◆ **Dataset**:
(* ===== verification/Network.v ===== *)
(** * NetworkManager: handlers and the dispatch of messages
    ([src/network/manager/network_manager.cpp], [network_manager.h])

    Handlers are registered by message type and by the hash of a method name, published by
    [Freeze], and found when a message arrives; the reply to an RPC finds the worker and the
    call that wait for it by the sequence number.  Handlers and calls are numbers. *)

From S2P Require Import Prelude TranBuf BufRead RouteTable Worker Router Md5 Session.
Import Router.

Module Network.

(** ** Sequence numbers: [SequenceId] of [rpc_call.h]

    Two 32-bit fields of a 64-bit word; the first field is in the low bits. *)
Definition sequence_id (index seq : Z) : Z := Z.lor (u32 index) (Z.shiftl (u32 seq) 32).
Definition sequence_index (value : Z) : Z := Z.land value (Z.ones 32).
Definition sequence_seq (value : Z) : Z := Z.shiftr (u64 value) 32.

(** [MsgMode]. *)
Definition Msg : Z := 0.
Definition Request : Z := 1.
Definition Response : Z := 2.

Record state := mkNet {
  router_ : Router.state;
  listen_function_map_ : gmap Z nat;
  rpc_interface_map_ : gmap Z nat;
  frozen_listen_map_ : option (gmap Z nat);
  frozen_rpc_interface_map_ : option (gmap Z nat);
}.

Definition init : state := mkNet Router.init ∅ ∅ None None.

Definition set_listen (m : gmap Z nat) (s : state) : state :=
  mkNet (router_ s) m (rpc_interface_map_ s) (frozen_listen_map_ s) (frozen_rpc_interface_map_ s).

Definition set_rpc (m : gmap Z nat) (s : state) : state :=
  mkNet (router_ s) (listen_function_map_ s) m (frozen_listen_map_ s) (frozen_rpc_interface_map_ s).

(** ** Registration *)

Definition ListenOption (ty : Z) (f : nat) (s : state) : state :=
  set_listen (<[ty := f]> (listen_function_map_ s)) s.

Definition UnListen (ty : Z) (s : state) : state :=
  set_listen (delete ty (listen_function_map_ s)) s.

(** [insert] of a [std::map] keeps the entry that is there. *)
Definition insert_new (key : Z) (f : nat) (m : gmap Z nat) : gmap Z nat :=
  match m !! key with Some _ => m | None => <[key := f]> m end.

Definition RegisterOption (method : list Z) (f : nat) (s : state) : option state :=
  key ← Md5.MD5Hash64 method; Some (set_rpc (insert_new key f (rpc_interface_map_ s)) s).

Definition UnRegister (method : list Z) (s : state) : option state :=
  key ← Md5.MD5Hash64 method; Some (set_rpc (delete key (rpc_interface_map_ s)) s).

Definition FindListenFunction (ty : Z) (s : state) : option nat :=
  match frozen_listen_map_ s with
  | Some frozen => frozen !! ty
  | None => listen_function_map_ s !! ty
  end.

Definition FindRpcFunction (method : Z) (s : state) : option nat :=
  match frozen_rpc_interface_map_ s with
  | Some frozen => frozen !! method
  | None => rpc_interface_map_ s !! method
  end.

(** [Freeze] publishes the maps and empties the mutable ones. *)
Definition Freeze (s : state) : state :=
  mkNet (Router.Freeze (router_ s)) ∅ ∅ (Some (listen_function_map_ s)) (Some (rpc_interface_map_ s)).

(** ** Calls *)

(** [CallImpl(meta, call, buffer)] up to [call->Call]: the meta that is sent, and what is
    recorded in the call ([SetId], [SetWorkerInfo]).  [None]: not on a worker thread. *)
Definition CallImpl (meta : Session.Meta) (call : nat) (th : thread) (wm : manager) :
    option (Session.Meta * (Z * Z) * manager) :=
  '(id, w) ← lock (current th) wm;
  let '(local_seq, w1) := Worker.AllocRpcSeq w in
  let worker_index := Worker.index w in
  let value := sequence_id worker_index local_seq in
  let meta' := Session.mkMeta (Session.mode meta) (Session.user_unique_id meta) (Session.type meta)
                 (Session.compress_type meta) (Session.method meta) value in
  let w2 := Worker.StorePendingRpc local_seq call w1 in
  Some (meta', (worker_index, local_seq), set_objs (<[id := w2]> (objs wm)) wm).

(** [Call(call, method, id, args...)]: the meta of a request by name. *)
Definition request_meta (method : list Z) (id : Z) : option Session.Meta :=
  key ← Md5.MD5Hash64 method; Some (Session.mkMeta Request id 0 0 key 0).

(** [RpcReply]: the meta of the request, turned round. *)
Definition reply_meta (meta : Session.Meta) : Session.Meta :=
  Session.mkMeta Response (Session.user_unique_id meta) (Session.type meta)
    (Session.compress_type meta) (Session.method meta) (Session.sequence meta).

(** ** Dispatch *)

Inductive action :=
  | Ignored                                  (* no handler, or an unknown mode *)
  | UnknownWorker
  | Handler (f : nat) (what : fate)          (* the handler and where it runs *)
  | ReplyPosted (id : nat) (local_seq : Z).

◆ **Task brief**:
Please show every line of the records that holds the word "name".

◆ **Response**:
    Handlers are registered by message type and by the hash of a method name, published by
(** [Call(call, method, id, args...)]: the meta of a request by name. *)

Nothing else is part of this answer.